Grim as it may be, the report is an outcome of a capacity building workshop for MDGs, held in Kampala, Uganda in 2010. Somalia’s Director of Policy Planning and Coordination in the Ministry of Health Dr. Abdi Hamid Ibrahim concurs with this report. He says, “The health report of the country is very bad. I think it is the second worst in the world but this is because of a number of the numerous and endless conflicts, social unrest and famine that the country has faced which have led to the total collapse of infrastructure.” The situation is compounded by limited resources, but there is a ray of hope. Dr. Ibrahim says plans are underway by the government to reverse the downward trend. “Together with other partners such as WHO, UNICEF and UNFPA we are trying to revamp the country’s health system,” says Dr. Ibrahim.
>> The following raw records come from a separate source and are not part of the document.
(** [submit] up to the notification; the result is [last_used].  The read of the
    payload for an OUT request has no effect and is left out. *)
Definition publish (type lba buf nbytes : Z) : M (bst Dv) Z :=
  let* s := get in
  let v := vblk s in
  let mask := u16 (qnum v - 1) in
  let head := next_desc v in
  upd_vblk (fun v => mk_vblk (base v) (qnum v) (desc v) (avail v) (used v) (hdr v) (st v) (ready v) (capacity v)
                       (u16 (next_desc v + 3)) (next_slot v) (pub_idx v)) ;;;
  sto 4 (hdr v) type ;;; sto 4 (hdr v + 4) 0 ;;; sto 8 (hdr v + 8) lba ;;;
  wr_desc head (hdr v) 16 D_NEXT (Z.land (head + 1) mask) ;;;
  wr_desc (Z.land (head + 1) mask) buf nbytes (Z.lor (if type =? BLK_T_IN then D_WRITE else 0) D_NEXT) (Z.land (head + 2) mask) ;;;
  wr_desc (Z.land (head + 2) mask) (st v) 1 D_WRITE 0 ;;;
  sto 1 (st v) 0xEE ;;;
  let* last := ld 2 (used v + 2) in
  let slot := next_slot v in
  upd_vblk (fun v => mk_vblk (base v) (qnum v) (desc v) (avail v) (used v) (hdr v) (st v) (ready v) (capacity v)
                       (next_desc v) (u16 ((next_slot v + 1) mod qnum v)) (pub_idx v)) ;;;
  sto 2 (avail v + 4 + 2 * slot) head ;;;
  let* a := ld 8 (desc v + 16 * head) in
  let* b := ld 8 (desc v + 16 * Z.land (head + 1) mask) in
  let* c := ld 8 (desc v + 16 * Z.land (head + 2) mask) in
  let* cl := ld 4 (desc v + 16 * Z.land (head + 2) mask + 8) in
  (if negb (a =? hdr v) || negb (b =? buf) || negb (c =? st v) || negb (cl =? 1)
   then puts "[blk] WARNING: descriptor chain unstable" else ret tt) ;;;
  upd_vblk (fun v => mk_vblk (base v) (qnum v) (desc v) (avail v) (used v) (hdr v) (st v) (ready v) (capacity v)
                       (next_desc v) (next_slot v) (u16 (pub_idx v + 1))) ;;;
  let* s := get in
  sto 2 (avail v + 2) (pub_idx (vblk s)) ;;;
  wr32 (base v) V_QNOTIFY 0 ;;;
  ret last.

(** The reads of [used->idx], the device going on in between; [true] when it
    has moved. *)
Fixpoint poll (last : Z) (n : nat) : M (bst Dv) bool :=
  match n with
  | O => ret false
  | S n' =>
      modify (fun s => let '(d, m) := vstep (bdev s) (bmem s) in set_bmem m (set_bdev d s)) ;;;
      let* s := get in
      let* i := ld 2 (used (vblk s) + 2) in
      if i =? last then poll last n' else ret true
  end.
(** The loop gives up after the read that follows the 20,000,000th. *)
Definition SPIN_LIMIT : Z := 20000000.

Definition await (last : Z) : M (bst Dv) Z :=
  let* done_ := poll last (Z.to_nat (SPIN_LIMIT + 1)) in
  let* s := get in
  let v := vblk s in
  if negb done_ then
    let* status := rd32 (base v) V_STATUS in
    puts "[blk] TIMEOUT waiting for device" ;;; puts_nolf "  status=0x" ;;; put_hex status ;;;
    let* a := ld 2 (avail v + 2) in
    puts_nolf " avail_idx=" ;;; put_dec a ;;;
    let* u := ld 2 (used v + 2) in
    puts_nolf " used_idx=" ;;; put_dec u ;;; puts "" ;;;
    ret (-1)
  else
  let* status := ld 1 (st v) in ret (if status =? 0 then 0 else -1).

Definition submit (type lba buf nbytes : Z) : M (bst Dv) Z :=
  let* s := get in
  if negb (ready (vblk s)) || (nbytes =? 0) then ret (-1) else
  let* last := publish type lba buf nbytes in await last.

Definition vblk_read (lba buf count : Z) : M (bst Dv) Z :=
  if count =? 0 then ret 0 else submit BLK_T_IN lba buf (u32 (count * VIRTIO_BLK_SECT_SIZE)).
Definition vblk_write (lba buf count : Z) : M (bst Dv) Z :=
  if count =? 0 then ret 0 else submit BLK_T_OUT lba buf (u32 (count * VIRTIO_BLK_SECT_SIZE)).
End Driver.

(** ** What the device finds *)

(** The parts of the queue lie apart, in the lower half of the address space. *)
Record queue_ok (v : vblk_dev) : Prop := {
  q_num : 3 <= qnum v <= 120;
  q_desc : 0 < desc v /\ desc v + 16 * qnum v <= avail v;
  q_avail : avail v + 4 + 2 * qnum v <= used v;
  q_used : used v + 4 + 8 * qnum v <= hdr v;
  q_hdr : hdr v + 16 <= st v < 2 ^ 63 }.

(** The next three descriptors are in the table, and distinct. *)
Definition heads_ok (q head : Z) : Prop :=
  let i := Z.land (head + 1) (q - 1) in let j := Z.land (head + 2) (q - 1) in
  0 <= head < q /\ 0 <= i < q /\ 0 <= j < q /\ head <> i /\ head <> j /\ i <> j.

Section Publish.
Context {Dv : Type} `{!VirtioDev Dv}.
Implicit Types s : bst Dv.


(** The first try sticks in memory. *)
Lemma wr_desc_run i addr len flags next s :
  wr_desc i addr len flags next s =
  Ok (tt, set_bmem (put_desc (desc (vblk s) + 16 * i) (u64 addr) (u32 len) (u16 flags) (u16 next) (bmem s)) s, []).
Proof.
  unfold wr_desc. rewrite (bind_ok get _ s s s) by done. cbn [wr_desc_loop]. unfold bind, modify, get, ret.
  cbn [bmem set_bmem]. rewrite desc_is_put; [done|apply u64_range|apply u32_range|apply u16_range|apply u16_range].
Qed.

Lemma bind_ld {B} n a (k : Z -> M (bst Dv) B) s : bind (ld n a) k s = k (load n a (bmem s)) s.
Proof. by apply bind_ok. Qed.
Lemma bind_sto {B} n a x (k : unit -> M (bst Dv) B) s : bind (sto n a x) k s = k tt (set_bmem (store n a x (bmem s)) s).
Proof. by apply bind_ok. Qed.
Lemma bind_upd {B} f (k : unit -> M (bst Dv) B) s : bind (upd_vblk f) k s = k tt (set_vblk (f (vblk s)) s).
Proof. by apply bind_ok. Qed.
Lemma bind_wr32 {B} b off x (k : unit -> M (bst Dv) B) s :
  bind (wr32 b off x) k s = k tt (set_bdev (vwrite (b + off) (u32 x) (bdev s)) s).
Proof. by apply bind_ok. Qed.
Lemma bind_wr_desc {B} i addr len flags next (k : unit -> M (bst Dv) B) s :
  bind (wr_desc i addr len flags next) k s =
  k tt (set_bmem (put_desc (desc (vblk s) + 16 * i) (u64 addr) (u32 len) (u16 flags) (u16 next) (bmem s)) s).
Proof. apply bind_ok, wr_desc_run. Qed.

Ltac brun := repeat (first [rewrite bind_get | rewrite bind_ld | rewrite bind_sto | rewrite bind_upd | rewrite bind_wr_desc
  | rewrite bind_wr32]; cbn [bmem bdev vblk set_bmem set_bdev set_vblk modern bframes]).

(** Memory when the chain is built, and when it is published. *)
Definition chain_mem (v : vblk_dev) (type lba buf nbytes : Z) (m : mem) : mem :=
  let i := Z.land (next_desc v + 1) (u16 (qnum v - 1)) in let j := Z.land (next_desc v + 2) (u16 (qnum v - 1)) in
  store 1 (st v) 0xEE
    (put_desc (desc v + 16 * j) (u64 (st v)) 1 D_WRITE 0
    (put_desc (desc v + 16 * i) (u64 buf) (u32 nbytes) (u16 (Z.lor (if type =? BLK_T_IN then D_WRITE else 0) D_NEXT)) (u16 j)
    (put_desc (desc v + 16 * next_desc v) (u64 (hdr v)) 16 D_NEXT (u16 i)
    (store 8 (hdr v + 8) lba (store 4 (hdr v + 4) 0 (store 4 (hdr v) type m)))))).
Definition published_mem (v : vblk_dev) (type lba buf nbytes : Z) (m : mem) : mem :=
  store 2 (avail v + 2) (u16 (pub_idx v + 1))
    (store 2 (avail v + 4 + 2 * next_slot v) (next_desc v) (chain_mem v type lba buf nbytes m)).
Definition advanced (v : vblk_dev) : vblk_dev :=
  mk_vblk (base v) (qnum v) (desc v) (avail v) (used v) (hdr v) (st v) (ready v) (capacity v)
    (u16 (next_desc v + 3)) (u16 ((next_slot v + 1) mod qnum v)) (u16 (pub_idx v + 1)).

Section Layout.
Context (v : vblk_dev) (Hq : queue_ok v) (Hh : heads_ok (qnum v) (next_desc v)) (Hs : 0 <= next_slot v < qnum v).
Context (type lba buf nbytes : Z) (m : mem).
Let i := Z.land (next_desc v + 1) (u16 (qnum v - 1)).
Let j := Z.land (next_desc v + 2) (u16 (qnum v - 1)).

Lemma mask_small : u16 (qnum v - 1) = qnum v - 1.
Proof. destruct Hq. apply u16_small. lia. Qed.
Lemma indices : 0 <= next_desc v < qnum v /\ 0 <= i < qnum v /\ 0 <= j < qnum v /\ next_desc v <> i /\ next_desc v <> j /\ i <> j.
Proof. unfold i, j. rewrite mask_small. exact Hh. Qed.

(** The descriptors after all stores. *)
Lemma published_descs : 0 <= buf < 2 ^ 64 -> 0 <= nbytes < 2 ^ 32 ->
  desc_at (desc v + 16 * next_desc v) (published_mem v type lba buf nbytes m) = (hdr v, 16, D_NEXT, i) /\
  desc_at (desc v + 16 * i) (published_mem v type lba buf nbytes m) =
    (buf, nbytes, Z.lor (if type =? BLK_T_IN then D_WRITE else 0) D_NEXT, j) /\
  desc_at (desc v + 16 * j) (published_mem v type lba buf nbytes m) = (st v, 1, D_WRITE, 0).
Proof.
  intros Hb Hn. destruct Hq as [Hq1 Hq2 Hq3 Hq4 Hq5]. destruct indices as (H1 & H2 & H3 & H4 & H5 & H6).
  unfold published_mem, chain_mem. fold i j. cbv zeta.
  assert (Hf : 0 <= Z.lor (if type =? BLK_T_IN then D_WRITE else 0) D_NEXT < 2 ^ 16) by (case_match; vm_compute; split; congruence).
  rewrite (u64_small (st v)), (u64_small buf), (u64_small (hdr v)), (u32_small nbytes), (u16_small (Z.lor _ _)),
    (u16_small i), (u16_small j) by (done || lia).
  split; [|split].
  - etransitivity; [|apply (desc_at_put (desc v + 16 * next_desc v) (hdr v) 16 D_NEXT i); (done || lia)].
    apply desc_at_ext. intros x Hx.
    rewrite !store_out, (put_desc_out (desc v + 16 * j)), (put_desc_out (desc v + 16 * i)) by lia. reflexivity.
  - etransitivity; [|apply (desc_at_put (desc v + 16 * i) buf nbytes _ j); (done || lia)].
    apply desc_at_ext. intros x Hx. rewrite !store_out, (put_desc_out (desc v + 16 * j)) by lia. reflexivity.
  - etransitivity; [|apply (desc_at_put (desc v + 16 * j) (st v) 1 D_WRITE 0); (done || lia)].
    apply desc_at_ext. intros x Hx. rewrite !store_out by lia. reflexivity.
Qed.

Lemma published_chain : 0 <= buf < 2 ^ 64 -> 0 <= nbytes < 2 ^ 32 ->
  chain (desc v) (qnum v) (next_desc v) (published_mem v type lba buf nbytes m) 3 =
  Some [(hdr v, 16, D_NEXT); (buf, nbytes, Z.lor (if type =? BLK_T_IN then D_WRITE else 0) D_NEXT); (st v, 1, D_WRITE)].
Proof.
  intros Hb Hn. destruct (published_descs Hb Hn) as (E1 & E2 & E3). destruct indices as (H1 & H2 & H3 & _).
  cbn [chain]. rewrite E1, E2, E3.
  assert (G : forall k, 0 <= k < qnum v -> (0 <=? k) && (k <? qnum v) = true).
  { intros k Hk. by rewrite (proj2 (Z.leb_le _ _)), (proj2 (Z.ltb_lt _ _)) by lia. }
  rewrite !G by done. change (Z.testbit D_NEXT 0) with true. change (Z.testbit D_WRITE 0) with false.
  replace (Z.testbit (Z.lor (if type =? BLK_T_IN then D_WRITE else 0) D_NEXT) 0) with true by (by case_match). done.
Qed.

(** The other cells that the device reads. *)
Lemma published_cells : 0 <= type < 2 ^ 32 -> 0 <= lba < 2 ^ 32 ->
  let m' := published_mem v type lba buf nbytes m in
  load 2 (avail v + 2) m' = u16 (pub_idx v + 1) /\ load 2 (avail v + 4 + 2 * next_slot v) m' = next_desc v /\
  load 4 (hdr v) m' = type /\ load 8 (hdr v + 8) m' = lba /\ load 1 (st v) m' = 0xEE /\
  (forall x, ~ (desc v <= x < st v + 1) -> m' x = m x).
Proof.
  intros Ht Hl m'. destruct Hq as [Hq1 Hq2 Hq3 Hq4 Hq5]. destruct indices as (H1 & H2 & H3 & _).
  assert (Hp : forall n a d addr len flags next mm, apart a (Z.of_nat n) d 16 ->
             load n a (put_desc d addr len flags next mm) = load n a mm).
  { intros n a d addr len flags next mm Ha. unfold load. f_equal. apply mem_read_ext. intros x Hx.
    apply put_desc_out. unfold apart in Ha. lia. }
  unfold m', published_mem, chain_mem. fold i j. cbv zeta. split_and!.
  - apply load_same. apply u16_range.
  - rewrite load_other by (unfold apart; lia). apply load_same. change (256 ^ Z.of_nat 2) with (2 ^ 16). lia.
  - rewrite !(load_other 4 (hdr v)) by (unfold apart; lia). rewrite !Hp by (unfold apart; lia).
    rewrite !(load_other 4 (hdr v)) by (unfold apart; lia). by apply load_same.
  - rewrite !(load_other 8 (hdr v + 8)) by (unfold apart; lia). rewrite !Hp by (unfold apart; lia).
    apply load_same. change (256 ^ Z.of_nat 8) with (2 ^ 64). lia.
  - rewrite !(load_other 1 (st v)) by (unfold apart; lia). by apply load_same.
  - intros x Hx. rewrite !store_out, !put_desc_out, !store_out by lia. done.
Qed.
End Layout.

Lemma publish_run type lba buf nbytes s : queue_ok (vblk s) -> heads_ok (qnum (vblk s)) (next_desc (vblk s)) ->
  0 <= next_slot (vblk s) < qnum (vblk s) -> 0 <= buf < 2 ^ 64 -> 0 <= nbytes < 2 ^ 32 ->
  publish type lba buf nbytes s =
  Ok (load 2 (used (vblk s) + 2) (bmem s),
      set_bdev (vwrite (base (vblk s) + V_QNOTIFY) 0 (bdev s))
        (set_bmem (published_mem (vblk s) type lba buf nbytes (bmem s)) (set_vblk (advanced (vblk s)) s)), []).
Proof.
  intros Hq Hh Hs Hb Hn. pose proof Hq as [Hq1 Hq2 Hq3 Hq4 Hq5].
  destruct (indices (vblk s) Hq Hh) as (H1 & H2 & H3 & H4 & H5 & H6).
  destruct (published_descs (vblk s) Hq Hh Hs type lba buf nbytes (bmem s) Hb Hn) as (E1 & E2 & E3).
  assert (G : forall k x, 0 <= k < qnum (vblk s) ->
    desc_at (desc (vblk s) + 16 * k) (published_mem (vblk s) type lba buf nbytes (bmem s)) = x ->
    desc_at (desc (vblk s) + 16 * k) (store 2 (avail (vblk s) + 4 + 2 * next_slot (vblk s)) (next_desc (vblk s))
      (chain_mem (vblk s) type lba buf nbytes (bmem s))) = x).
  { intros k x Hk <-. apply desc_at_ext. intros y Hy. unfold published_mem. by rewrite (store_out 2 (avail (vblk s) + 2)) by lia. }
  apply G in E1, E2, E3; [|done..]. unfold desc_at in E1, E2, E3.
  injection E1 as E1 _ _ _. injection E2 as E2 _ _ _. injection E3 as E3 E4 _ _.
  assert (Eu : load 2 (used (vblk s) + 2) (chain_mem (vblk s) type lba buf nbytes (bmem s)) = load 2 (used (vblk s) + 2) (bmem s)).
  { unfold load. f_equal. apply mem_read_ext. intros y Hy. unfold chain_mem. by rewrite !store_out, !put_desc_out, !store_out by lia. }
  unfold publish. brun. cbn [base qnum desc avail used hdr st ready capacity next_desc next_slot pub_idx].
  change (u32 1) with 1. change (u32 16) with 16. change (u16 D_WRITE) with D_WRITE. change (u16 D_NEXT) with D_NEXT.
  change (u16 0) with 0. fold (chain_mem (vblk s) type lba buf nbytes (bmem s)). rewrite Eu, E1, E2, E3, E4, !Z.eqb_refl.
  cbn [negb orb]. rewrite (bind_ok _ _ _ _ _ (eq_refl : ret tt _ = _)). brun.
  cbn [base qnum desc avail used hdr st ready capacity next_desc next_slot pub_idx]. reflexivity.
Qed.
He adds that to date, the government has so far managed to draft a national health policy, promising that more key health documents are in the offing, even as he concedes that the task before the government is huge. On the surface, respiratory infections and childhood diseases such as malnutrition, seem like the only hurdle Somalia needs to jump. However, statistics from the world health body, WHO, also shows a significant rise in suicide, homicide and conflict related deaths in Somalia since 2012, indicative of increased mental disorder. With the war almost gone, a new challenge stares Somalia in the face: mental illness.